Activity
Count how many lines hold "transfers" in the records, and respond with that number by itself.

Excerpted records: Begin

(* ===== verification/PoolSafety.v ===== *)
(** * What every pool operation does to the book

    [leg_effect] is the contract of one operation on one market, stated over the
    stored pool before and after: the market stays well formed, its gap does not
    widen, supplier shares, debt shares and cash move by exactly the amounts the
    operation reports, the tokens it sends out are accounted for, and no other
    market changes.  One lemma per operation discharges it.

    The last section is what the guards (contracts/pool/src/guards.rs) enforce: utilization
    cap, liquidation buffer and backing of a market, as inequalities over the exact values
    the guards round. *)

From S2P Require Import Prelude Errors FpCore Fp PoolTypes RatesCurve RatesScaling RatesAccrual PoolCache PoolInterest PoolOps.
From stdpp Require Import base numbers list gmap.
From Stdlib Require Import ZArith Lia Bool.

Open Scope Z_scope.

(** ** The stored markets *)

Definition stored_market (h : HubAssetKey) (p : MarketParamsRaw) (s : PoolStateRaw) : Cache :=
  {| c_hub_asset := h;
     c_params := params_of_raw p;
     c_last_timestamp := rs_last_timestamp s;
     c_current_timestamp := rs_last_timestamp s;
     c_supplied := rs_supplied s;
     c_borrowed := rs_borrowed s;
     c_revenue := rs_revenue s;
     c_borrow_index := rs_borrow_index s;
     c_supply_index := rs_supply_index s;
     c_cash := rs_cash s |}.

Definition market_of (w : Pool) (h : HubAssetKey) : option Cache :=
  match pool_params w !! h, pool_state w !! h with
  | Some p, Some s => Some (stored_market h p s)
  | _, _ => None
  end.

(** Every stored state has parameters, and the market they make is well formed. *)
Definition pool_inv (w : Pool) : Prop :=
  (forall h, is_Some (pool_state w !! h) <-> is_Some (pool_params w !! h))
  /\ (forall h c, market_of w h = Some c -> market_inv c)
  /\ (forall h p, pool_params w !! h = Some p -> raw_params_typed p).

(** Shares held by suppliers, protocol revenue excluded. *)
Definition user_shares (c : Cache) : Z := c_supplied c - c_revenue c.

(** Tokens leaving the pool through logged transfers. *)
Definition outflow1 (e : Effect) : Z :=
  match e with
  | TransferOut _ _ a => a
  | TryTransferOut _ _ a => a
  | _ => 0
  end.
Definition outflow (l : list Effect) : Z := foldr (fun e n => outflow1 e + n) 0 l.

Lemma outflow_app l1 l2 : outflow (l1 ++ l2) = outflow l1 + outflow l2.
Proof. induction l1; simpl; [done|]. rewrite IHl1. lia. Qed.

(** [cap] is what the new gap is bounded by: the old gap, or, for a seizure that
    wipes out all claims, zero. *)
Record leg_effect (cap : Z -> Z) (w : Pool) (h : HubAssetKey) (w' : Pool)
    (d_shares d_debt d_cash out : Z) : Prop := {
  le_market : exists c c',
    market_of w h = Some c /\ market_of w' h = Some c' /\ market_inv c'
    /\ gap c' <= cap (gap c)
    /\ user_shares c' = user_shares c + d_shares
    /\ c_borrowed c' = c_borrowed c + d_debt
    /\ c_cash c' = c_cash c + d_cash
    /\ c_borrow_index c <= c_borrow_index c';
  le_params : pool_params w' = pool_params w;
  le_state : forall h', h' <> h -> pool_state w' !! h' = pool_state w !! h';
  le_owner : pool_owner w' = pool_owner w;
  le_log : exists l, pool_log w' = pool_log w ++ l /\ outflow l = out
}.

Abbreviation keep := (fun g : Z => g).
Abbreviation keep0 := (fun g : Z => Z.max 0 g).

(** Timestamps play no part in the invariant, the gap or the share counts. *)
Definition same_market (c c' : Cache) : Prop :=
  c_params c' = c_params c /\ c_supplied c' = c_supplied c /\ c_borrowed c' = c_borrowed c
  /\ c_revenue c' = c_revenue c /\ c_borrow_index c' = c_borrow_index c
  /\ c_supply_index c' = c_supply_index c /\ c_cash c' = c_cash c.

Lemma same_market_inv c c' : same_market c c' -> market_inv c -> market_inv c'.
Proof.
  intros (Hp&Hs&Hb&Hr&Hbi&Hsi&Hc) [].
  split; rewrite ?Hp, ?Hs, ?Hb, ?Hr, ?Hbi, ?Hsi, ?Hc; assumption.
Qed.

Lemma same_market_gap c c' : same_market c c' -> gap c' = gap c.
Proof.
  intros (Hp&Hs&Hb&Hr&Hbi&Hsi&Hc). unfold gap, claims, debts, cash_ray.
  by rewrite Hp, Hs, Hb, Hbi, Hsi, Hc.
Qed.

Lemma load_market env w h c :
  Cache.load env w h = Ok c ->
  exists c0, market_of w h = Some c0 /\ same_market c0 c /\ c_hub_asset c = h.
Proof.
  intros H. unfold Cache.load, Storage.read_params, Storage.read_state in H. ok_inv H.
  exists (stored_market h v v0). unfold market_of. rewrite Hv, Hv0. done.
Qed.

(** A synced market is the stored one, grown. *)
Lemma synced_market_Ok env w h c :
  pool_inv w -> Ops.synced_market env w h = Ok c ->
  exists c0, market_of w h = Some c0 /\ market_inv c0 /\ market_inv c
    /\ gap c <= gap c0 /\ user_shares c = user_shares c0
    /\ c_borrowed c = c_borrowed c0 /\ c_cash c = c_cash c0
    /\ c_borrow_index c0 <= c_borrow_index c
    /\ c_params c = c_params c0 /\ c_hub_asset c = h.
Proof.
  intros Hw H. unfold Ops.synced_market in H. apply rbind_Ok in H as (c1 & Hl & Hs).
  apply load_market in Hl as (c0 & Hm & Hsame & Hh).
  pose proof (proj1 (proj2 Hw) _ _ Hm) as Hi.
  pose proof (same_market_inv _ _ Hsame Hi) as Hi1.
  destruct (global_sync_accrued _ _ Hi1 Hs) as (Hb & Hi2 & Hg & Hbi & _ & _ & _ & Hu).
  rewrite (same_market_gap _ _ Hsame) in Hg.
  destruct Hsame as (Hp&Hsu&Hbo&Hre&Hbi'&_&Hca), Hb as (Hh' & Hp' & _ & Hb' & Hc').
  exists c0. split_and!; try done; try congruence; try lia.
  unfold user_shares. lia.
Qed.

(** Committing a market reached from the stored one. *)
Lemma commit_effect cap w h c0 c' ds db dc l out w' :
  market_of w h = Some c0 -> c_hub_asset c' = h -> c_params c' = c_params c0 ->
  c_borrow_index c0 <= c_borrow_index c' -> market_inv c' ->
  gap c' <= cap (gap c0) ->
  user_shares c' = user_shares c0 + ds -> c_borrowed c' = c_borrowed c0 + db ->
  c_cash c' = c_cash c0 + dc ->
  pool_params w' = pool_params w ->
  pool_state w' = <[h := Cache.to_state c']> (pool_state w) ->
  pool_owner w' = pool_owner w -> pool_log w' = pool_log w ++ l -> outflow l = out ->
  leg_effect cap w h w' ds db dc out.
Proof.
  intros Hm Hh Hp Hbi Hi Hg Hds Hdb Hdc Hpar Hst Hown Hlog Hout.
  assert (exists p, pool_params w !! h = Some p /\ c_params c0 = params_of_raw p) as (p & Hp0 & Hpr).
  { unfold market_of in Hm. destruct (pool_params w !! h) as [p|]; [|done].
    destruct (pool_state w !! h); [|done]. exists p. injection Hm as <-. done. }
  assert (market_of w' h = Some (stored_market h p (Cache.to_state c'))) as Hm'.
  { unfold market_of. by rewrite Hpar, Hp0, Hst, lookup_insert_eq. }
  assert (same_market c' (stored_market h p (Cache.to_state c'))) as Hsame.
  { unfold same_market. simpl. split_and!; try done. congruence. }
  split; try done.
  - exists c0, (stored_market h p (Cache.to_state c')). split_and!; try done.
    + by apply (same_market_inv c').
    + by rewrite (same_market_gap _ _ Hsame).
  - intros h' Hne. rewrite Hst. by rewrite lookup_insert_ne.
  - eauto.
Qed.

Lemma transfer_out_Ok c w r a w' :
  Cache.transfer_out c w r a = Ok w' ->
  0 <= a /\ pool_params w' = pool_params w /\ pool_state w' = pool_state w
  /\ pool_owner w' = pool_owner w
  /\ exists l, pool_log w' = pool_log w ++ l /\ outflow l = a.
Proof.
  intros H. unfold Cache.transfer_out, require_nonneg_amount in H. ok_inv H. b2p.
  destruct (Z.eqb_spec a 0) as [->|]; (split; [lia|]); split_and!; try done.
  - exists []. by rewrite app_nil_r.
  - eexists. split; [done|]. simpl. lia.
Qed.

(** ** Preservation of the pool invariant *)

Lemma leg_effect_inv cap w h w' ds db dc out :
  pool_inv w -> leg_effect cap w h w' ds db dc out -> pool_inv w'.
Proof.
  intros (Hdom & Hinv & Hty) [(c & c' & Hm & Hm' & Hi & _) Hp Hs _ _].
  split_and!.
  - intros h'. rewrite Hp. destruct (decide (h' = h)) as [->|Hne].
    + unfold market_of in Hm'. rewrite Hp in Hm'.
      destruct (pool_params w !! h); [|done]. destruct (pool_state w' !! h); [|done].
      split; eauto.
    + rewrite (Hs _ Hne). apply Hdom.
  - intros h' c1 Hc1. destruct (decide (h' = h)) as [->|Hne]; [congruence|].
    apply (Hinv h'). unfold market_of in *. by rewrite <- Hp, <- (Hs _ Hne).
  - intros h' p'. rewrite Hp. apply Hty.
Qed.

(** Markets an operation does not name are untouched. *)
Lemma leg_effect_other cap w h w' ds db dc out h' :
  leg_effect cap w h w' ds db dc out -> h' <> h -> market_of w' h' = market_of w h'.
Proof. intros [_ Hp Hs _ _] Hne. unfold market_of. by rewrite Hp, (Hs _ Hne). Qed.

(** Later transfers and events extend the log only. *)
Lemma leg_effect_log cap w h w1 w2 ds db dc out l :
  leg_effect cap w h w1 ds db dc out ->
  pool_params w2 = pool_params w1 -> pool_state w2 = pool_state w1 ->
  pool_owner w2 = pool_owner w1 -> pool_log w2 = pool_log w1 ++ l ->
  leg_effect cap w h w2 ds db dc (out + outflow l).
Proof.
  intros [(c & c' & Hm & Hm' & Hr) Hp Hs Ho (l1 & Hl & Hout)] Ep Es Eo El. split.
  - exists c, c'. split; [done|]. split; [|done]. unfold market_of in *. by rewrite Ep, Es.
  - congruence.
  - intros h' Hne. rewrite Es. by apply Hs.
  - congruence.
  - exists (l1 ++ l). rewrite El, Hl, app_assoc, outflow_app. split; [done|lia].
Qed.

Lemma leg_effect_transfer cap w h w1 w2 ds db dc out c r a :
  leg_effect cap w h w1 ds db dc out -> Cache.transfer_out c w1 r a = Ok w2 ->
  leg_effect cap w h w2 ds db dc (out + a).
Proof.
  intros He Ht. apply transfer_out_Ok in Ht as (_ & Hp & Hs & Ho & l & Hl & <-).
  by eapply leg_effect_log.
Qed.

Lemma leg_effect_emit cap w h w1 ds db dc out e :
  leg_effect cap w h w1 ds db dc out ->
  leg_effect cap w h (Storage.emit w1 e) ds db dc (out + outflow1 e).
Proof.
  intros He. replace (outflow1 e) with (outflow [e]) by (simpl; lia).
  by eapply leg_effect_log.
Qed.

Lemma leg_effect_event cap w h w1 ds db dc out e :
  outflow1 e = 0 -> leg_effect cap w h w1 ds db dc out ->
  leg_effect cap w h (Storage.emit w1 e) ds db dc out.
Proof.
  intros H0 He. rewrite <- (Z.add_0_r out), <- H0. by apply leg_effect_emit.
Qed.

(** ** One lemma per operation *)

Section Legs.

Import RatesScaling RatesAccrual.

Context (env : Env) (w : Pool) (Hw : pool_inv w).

Excerpted records: End

Your solution
2